Although it’s not the first time in recent history a cabinet member has tabled a written question, it is the only one from minister to minister.
Last year, the former Education Minister Alex Allinson tabled a question for chairman of the House of Keys Education Bill subcommittee chairman – backbencher Jason Moorhouse – about when it was due to report back.
But we couldn’t find any examples of written Tynwald questions/answers between cabinet members in 2021-22.
This term, a new system for written questions is in place. Questions are no longer attached to particular Tynwald or Keys sittings – instead appearing online with ‘date answer due’ allocated.
Lawrie Hooper did have a question tabled last month, which predated his appointment to the cabinet.
The same-day answer to JPW’s latest question may raise a few backbench eyebrows, particularly from those with questions placed as far back as November 18 who are still awaiting an answer.

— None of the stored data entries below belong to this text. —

(** * Android call log converter: decoding and CSV rendering

    A shallow embedding of [calllog_exporter.py]: the enumerations and flag
    sets, the [PhoneCall] record with its [from_json] decoder, [csv_row] and
    the row loop of [convert_to_csv], together with the Python built-ins
    these rely on ([int], [str] methods, [datetime], [timedelta], [enum]).

    Conventions.
    - Python [str] values are Rocq strings; the texts handled here are ASCII.
    - Python [int] is [Z].
    - A Python [dict] with string keys is a [gmap string _]; [from_json]
      mutates the dictionaries it is given, so the objects live in a store
      and the decoder threads that store.
    - An exception is a value of [exn]; a call that may raise returns a
      [result]. Text printed to standard output is collected in a list. *)

From Stdlib Require Import ZArith String Ascii List Bool Lia.
From Stdlib Require Import Decimal DecimalString DecimalZ Sorted.
From stdpp Require Import gmap strings list fin_maps.

Local Open Scope string_scope.
Local Open Scope Z_scope.

(** ** Python strings *)

Module PyStr.

Definition is_upper (c : ascii) : bool :=
  let n := nat_of_ascii c in (65 <=? n)%nat && (n <=? 90)%nat.

Definition is_lower (c : ascii) : bool :=
  let n := nat_of_ascii c in (97 <=? n)%nat && (n <=? 122)%nat.

Definition is_digit (c : ascii) : bool :=
  let n := nat_of_ascii c in (48 <=? n)%nat && (n <=? 57)%nat.

(** The white space [int] skips around the digits of an ASCII text:
    space and [\t \n \v \f \r]. *)
Definition is_space (c : ascii) : bool :=
  let n := nat_of_ascii c in
  (n =? 32)%nat || ((9 <=? n)%nat && (n <=? 13)%nat).

Definition upper_char (c : ascii) : ascii :=
  if is_lower c then ascii_of_nat (nat_of_ascii c - 32) else c.

Definition lower_char (c : ascii) : ascii :=
  if is_upper c then ascii_of_nat (nat_of_ascii c + 32) else c.

Fixpoint lower (s : string) : string :=
  match s with
  | EmptyString => EmptyString
  | String c r => String (lower_char c) (lower r)
  end.

(** [s.capitalize()]: first character upper case, the rest lower case. *)
Definition capitalize (s : string) : string :=
  match s with
  | EmptyString => EmptyString
  | String c r => String (upper_char c) (lower r)
  end.

(** [s.split(sep)] for a one-character separator: every occurrence
    splits, empty pieces are kept, and the empty string gives [['']]. *)
Fixpoint split (sep : ascii) (s : string) : list string :=
  match s with
  | EmptyString => [EmptyString]
  | String c r =>
      if Ascii.eqb c sep then EmptyString :: split sep r
      else match split sep r with
           | [] => [String c EmptyString]
           | w :: ws => String c w :: ws
           end
  end.

(** [sep.join(l)]. *)
Definition join (sep : string) (l : list string) : string :=
  String.concat sep l.

Fixpoint drop (n : nat) (s : string) : string :=
  match n, s with
  | O, _ => s
  | S _, EmptyString => EmptyString
  | S k, String _ r => drop k r
  end.

(** [s.replace(old, new)] for a non-empty [old]: occurrences are
    replaced from the left and do not overlap. [skip] counts the
    characters of a just-matched [old] that remain to be dropped. *)
Fixpoint replace_from (old new : string) (skip : nat) (s : string) : string :=
  match s with
  | EmptyString => EmptyString
  | String c r =>
      match skip with
      | S k => replace_from old new k r
      | O =>
          if String.prefix old s
          then new ++ replace_from old new (String.length old - 1) r
          else String c (replace_from old new 0 r)
      end
  end.

Definition replace (old new s : string) : string :=
  replace_from old new 0 s.

Fixpoint repeat_char (c : ascii) (n : nat) : string :=
  match n with
  | O => EmptyString
  | S k => String c (repeat_char c k)
  end.

(** [s.rjust(width, fill)]. *)
Definition rjust (width : nat) (fill : ascii) (s : string) : string :=
  repeat_char fill (width - String.length s) ++ s.

(** [str(n)] for an [int]. *)
Definition of_Z (n : Z) : string :=
  NilZero.string_of_int (Z.to_int n).

(** ["%02d" % n] and ["%06d" % n] for a non-negative [n]. *)
Definition zero_pad (width : nat) (n : Z) : string :=
  rjust width "0" (of_Z n).

Fixpoint lstrip (s : string) : string :=
  match s with
  | String c r => if is_space c then lstrip r else s
  | EmptyString => EmptyString
  end.

Fixpoint rstrip (s : string) : string :=
  match s with
  | EmptyString => EmptyString
  | String c r =>
      match rstrip r with
      | EmptyString => if is_space c then EmptyString else String c EmptyString
      | r' => String c r'
      end
  end.

Definition strip (s : string) : string := rstrip (lstrip s).

(** Digits of an integer literal: decimal digits, single underscores
    allowed between digits only. Returns the digits with the underscores
    removed. [prev] tells whether the preceding character was a digit. *)
Fixpoint literal_digits (prev : bool) (s : string) : option string :=
  match s with
  | EmptyString => if prev then Some EmptyString else None
  | String c r =>
      if is_digit c then
        match literal_digits true r with
        | Some ds => Some (String c ds)
        | None => None
        end
      else if Ascii.eqb c "_" then
        if prev then
          match r with
          | EmptyString => None
          | String c' _ => if is_digit c' then literal_digits false r else None
          end
        else None
      else None
  end.

(** The interpreter's limit on decimal digits in [int(str)]. *)
Definition max_str_digits : nat := 4300.

Definition digits_value (ds : string) : option Z :=
  match NilEmpty.uint_of_string ds with
  | Some u => Some (Z.of_uint u)
  | None => None
  end.

(** [int(s)] for a string, base 10: surrounding white space, an optional
    sign, then the digits. [None] stands for [ValueError]. *)
Definition int_of_str (s : string) : option Z :=
  let body := strip s in
  let '(neg, rest) :=
    match body with
    | String "-" r => (true, r)
    | String "+" r => (false, r)
    | _ => (false, body)
    end in
  match rest with
  | EmptyString => None
  | String c _ =>
      if is_digit c then
        match literal_digits false rest with
        | Some ds =>
            if (max_str_digits <? String.length ds)%nat then None
            else match digits_value ds with
                 | Some v => Some (if neg then - v else v)
                 | None => None
                 end
        | None => None
        end
      else None
  end.

End PyStr.

Example split_ex : PyStr.split " " "a  b" = ["a"; ""; "b"].
Proof. reflexivity. Qed.

Example capitalize_ex : PyStr.capitalize "aNSWER," = "Answer,".
Proof. reflexivity. Qed.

The question in question (sorry) asks when the Department of Health and Social Care will put the annual complaints report before Tynwald, and asks about a future publication schedule.
Mr Hooper tells JPW the DHSC plans to place the report for 2020-21 on the Tynwald Register of Business (another new thing about how Tynwald operates) on January 4, to go before parliament at the February sitting.
A publication schedule will be set out ‘within the proposed amended complaints regulations’, Mr Hooper says. The plan is within six months of the previous financial year with a fixed date for laying the report before Tynwald. The overall idea is to have all aspects of the DHSC’s annual reports to be considered at the same sitting.
A second question, tabled the same day, had not been answered as of Sunday evening. It asks when changes to the complaints process will be brought in, following a Tynwald resolution in April.
That resolution was the result of a motion tabled by Bill Shimmins, who JPW succeeded as Middle MHK in September. This might explain why she has tabled formal questions on the issue, rather than asking Mr Hooper while they are sat at the CoMin table.
But there may be unease if the new system for tabling and answering questions leads to CoMin using it for what could be seen as a cosy chat format of getting info out. It’s unlikely we’d see any awkward questions being asked, after all.
In the other question JPW had for Mr Hooper, tabled last Tuesday, she wanted to know when the next Independent Review Body for National Health Services report on the DHSC would be published.
Her CoMin colleague tells her it will be submitted by the end of the year and published online.